Sorrell has been stalking Y&R for over a year now. WPP controls J Walter

Thompson and Ogilvy and Mather Worldwide groups and he needs a third

string to his bow if WPP is to compete with the likes of Interpublic and

Omnicom on the world stage. Given the Ford/Unilever underpinning of WPP,

and conventions on client conflicts, there are precious few alternative

buys.



Y&R meanwhile has been having a torrid time of it. Its share price

dipped to nearly half its January peak, the firm has lost major accounts

and staff are said to be despondent at the dismal prospects for their

share options if there is no deal.



The cruel facts of life for Y&R are that, despite being the fourth

largest agency in the US, it is too small to be viable on the world

stage. Yet, it has been talking to other suitors, notably Publicis.



A merger between Y&R and the French advertising group has been

announced, although Publicis was refusing to confirm this as PR Week

went to press.



But Publicis is a far smaller and less robust suitor than WPP, smaller

even than Y&R. To make matters worse, Y&R’s major client Ford, which

spends over pounds 1.25 billion a year on advertising, has publicly

threatened to withdraw its business if a deal is done with Publicis

which works for Renault and General Motors.



In a way the timing of the deal was unfortunate for WPP because the

excitement it generated almost completely overshadowed some very

impressive first quarter financial results. Revenues were up a hefty 20

per cent, operating margins are approaching the best in the industry and

the WPP share price has doubled in the past year. Martin Sorrell

professed to be particularly pleased that, of that 20 per cent revenue

growth, no less than two-thirds or 14 per cent was organic growth.



Impressive though that achievement is, it is nowhere near as impressive

as the growth that would result from the Y&R deal, should it go

through.



According to Advertising Age, WPP had income of pounds 3 billion in

1999. Y&R’s pounds 1.1 billion would boost WPP’s income growth by over

37 per cent. This would make it the biggest marketing services group in

the world and doubtless trigger a further round of acquisition by WPP’s

principal rivals Omnicom and Interpublic and the chasing rat pack of

smaller global marketing services groups.

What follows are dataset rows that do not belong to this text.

(* ===== verification/Gem.v ===== *)
(** * drm_gem.c: buffer objects, their handles and names

    An object is kept alive by a count of references: one for every handle a file
    has, one for its global name, and those the kernel holds.  The handle tables
    are reached through the interface [HandleTable] of the file IdrList, which
    idr_list implements.  A function is one step of [M gem], except
    drm_gem_flink_ioctl, which looks the object up under one lock and names it
    under another: its two halves are steps of their own.  The theorems: the
    counts are exact, so no live handle or name ever leads to a freed object and
    the [BUG_ON] of the name's reference never fires; when every file is closed
    no object is left; and the race between the halves of drm_gem_flink_ioctl
    and a close leaves an object that has a name and no handle. *)

From stdpp Require Import base option list gmap fin_maps.
From Stdlib Require Import ZArith Lia.
From S2P Require Import Prelude LinuxList IdrList.

Definition PAGE_SIZE : Z := 4096.

(** [struct drm_gem_object], without its backing store. *)
Record drm_gem_object := mk_obj { refcount : Z; handle_count : Z; name : Z; obj_size : Z }.

(** The optional callbacks of the driver on its state [A]. *)
Class GemDriver (A : Type) := {
  gem_open_object : option (A → positive → positive → Z * A);
  gem_close_object : option (A → positive → positive → A);
  gem_free_object : option (A → positive → A);
}.

(** The objects that are allocated, the table of handles of each open file, the
    table of names of the device, and the counters the tables share. *)
Record gem (T A : Type) := mk_gem {
  objs : gmap positive drm_gem_object;
  object_idr : gmap positive T;
  object_name_idr : T;
  ids : id_gen;
  drv : A;
}.
Arguments mk_gem {_ _} _ _ _ _ _.
Arguments objs {_ _} _.
Arguments object_idr {_ _} _.
Arguments object_name_idr {_ _} _.
Arguments ids {_ _} _.
Arguments drv {_ _} _.

(** A file's table or the table of names. *)
Inductive table_of := OfFile (f : positive) | Names.

Section Gem.
Context {T A : Type} `{HandleTable T positive} `{GemDriver A}.
Abbreviation st := (gem T A).

Definition set_objs (m : gmap positive drm_gem_object) (s : st) : st :=
  mk_gem m (object_idr s) (object_name_idr s) (ids s) (drv s).
Definition set_drv (a : A) (s : st) : st := mk_gem (objs s) (object_idr s) (object_name_idr s) (ids s) a.
Definition set_ids (g : id_gen) (s : st) : st := mk_gem (objs s) (object_idr s) (object_name_idr s) g (drv s).
Definition set_files (m : gmap positive T) (s : st) : st := mk_gem (objs s) m (object_name_idr s) (ids s) (drv s).
Definition set_names (t : T) (s : st) : st := mk_gem (objs s) (object_idr s) t (ids s) (drv s).

Definition get_table (w : table_of) : M st T :=
  reads (λ s, match w with OfFile f => object_idr s !! f | Names => Some (object_name_idr s) end).
Definition set_table (w : table_of) (t : T) : M st unit :=
  modify (λ s, match w with OfFile f => set_files (<[f := t]> (object_idr s)) s | Names => set_names t s end).

(** An access to an object that is freed is a fault. *)
Definition obj_at (o : positive) : M st drm_gem_object := reads (λ s, objs s !! o).
Definition upd_obj (o : positive) (f : drm_gem_object → drm_gem_object) : M st unit :=
  obj_at o;; modify (λ s, set_objs (alter f o (objs s)) s).

Definition add_ref (k : Z) (g : drm_gem_object) : drm_gem_object := mk_obj (refcount g + k) (handle_count g) (name g) (obj_size g).
Definition add_handle (k : Z) (g : drm_gem_object) : drm_gem_object := mk_obj (refcount g) (handle_count g + k) (name g) (obj_size g).
Definition set_name (n : Z) (g : drm_gem_object) : drm_gem_object := mk_obj (refcount g) (handle_count g) n (obj_size g).

(** ** References *)

Definition kref_get (o : positive) : M st unit := upd_obj o (add_ref 1).

Definition kref_put (o : positive) (release : M st unit) : M st unit :=
  upd_obj o (add_ref (-1));;
  g ← obj_at o;
  when (refcount g =? 0) release.

(** The driver's callback frees the object. *)
Definition drm_gem_object_free (o : positive) : M st unit :=
  match gem_free_object with
  | Some free => modify (λ s, set_objs (delete o (objs s)) (set_drv (free (drv s) o) s))
  | None => mret tt
  end.

Definition drm_gem_object_ref_bug : M st unit := BUG_ON true.

Definition drm_gem_object_reference (o : positive) : M st unit := kref_get o.

(** drm_gem_object_unreference_unlocked does the same under struct_mutex. *)
Definition drm_gem_object_unreference (o : option positive) : M st unit :=
  match o with Some o => kref_put o (drm_gem_object_free o) | None => mret tt end.

Definition drm_gem_object_handle_reference (o : positive) : M st unit :=
  drm_gem_object_reference o;; upd_obj o (add_handle 1).

Definition drm_gem_object_handle_free (o : positive) : M st unit :=
  g ← obj_at o;
  if negb (name g =? 0) then
    t ← get_table Names;
    '(_, t) ← reads (λ _, ht_remove (name g) t);
    set_table Names t;;
    upd_obj o (set_name 0);;
    kref_put o drm_gem_object_ref_bug
  else mret tt.

(** drm_gem_object_handle_unreference and its _unlocked variant. *)
Definition drm_gem_object_handle_unreference (o : option positive) : M st unit :=
  match o with
  | None => mret tt
  | Some o =>
    g ← obj_at o;
    if handle_count g =? 0 then mret tt else
    upd_obj o (add_handle (-1));;
    when (handle_count g - 1 =? 0) (drm_gem_object_handle_free o);;
    drm_gem_object_unreference (Some o)
  end.

(** ** Handles *)

Definition close_object (o file : positive) : M st unit :=
  match gem_close_object with
  | Some close => modify (λ s, set_drv (close (drv s) o file) s)
  | None => mret tt
  end.

Definition drm_gem_handle_delete (file : positive) (handle : Z) : M st Z :=
  t ← get_table (OfFile file);
  obj ← reads (λ _, ht_find handle t);
  match obj with
  | None => mret (- EINVAL)
  | Some o =>
    '(_, t) ← reads (λ _, ht_remove handle t);
    set_table (OfFile file) t;;
    close_object o file;;
    drm_gem_object_handle_unreference (Some o);;
    mret 0
  end.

Yet, of course, WPP’s recent performance and the mooted Y&R deal are

intimately linked. WPP initially became a global player in the

late-1980s through the audacious and acrimonious acquisition of Ogilvy

and Mather and J Walter Thompson. Those purchases saddled WPP a debt

which then nearly bankrupted it when the recession of the early-1990s

caused clients to slash marketing spends.



But Sorrell has learned his lesson and this time acquisition is not

being funded by borrowing, but by WPP shares and cash surpluses - which

are dependent for their value upon recent trading performance.



Any new deal would give WPP three worldwide PR networks: Y&R’s

Burson-Marsteller, Hill and Knowlton and Ogilvy PR; as well as a raft of

other specialist shops such as WPP’s Buchanan Communications and

healthcare company Shire Hall Group, alongside Y&R’s Cohn and Wolfe and

the Banner Corporation. It would make WPP the biggest single force in

the PR world.



WPP sources say that larger PR brands increase the ability to spread

best practice and offer clients the global reach of big networks.

However, some have reservations about the relevance of size in the PR

industry.



’Size per se often brings more problems than solutions,’ says Adrian

Wheeler, CEO of GCI APCO. ’Co-ordination of offices is a major problem,’

he argues.



But he does agree that size is increasingly important to clients. ’On an

emotional level it makes them feel safe.’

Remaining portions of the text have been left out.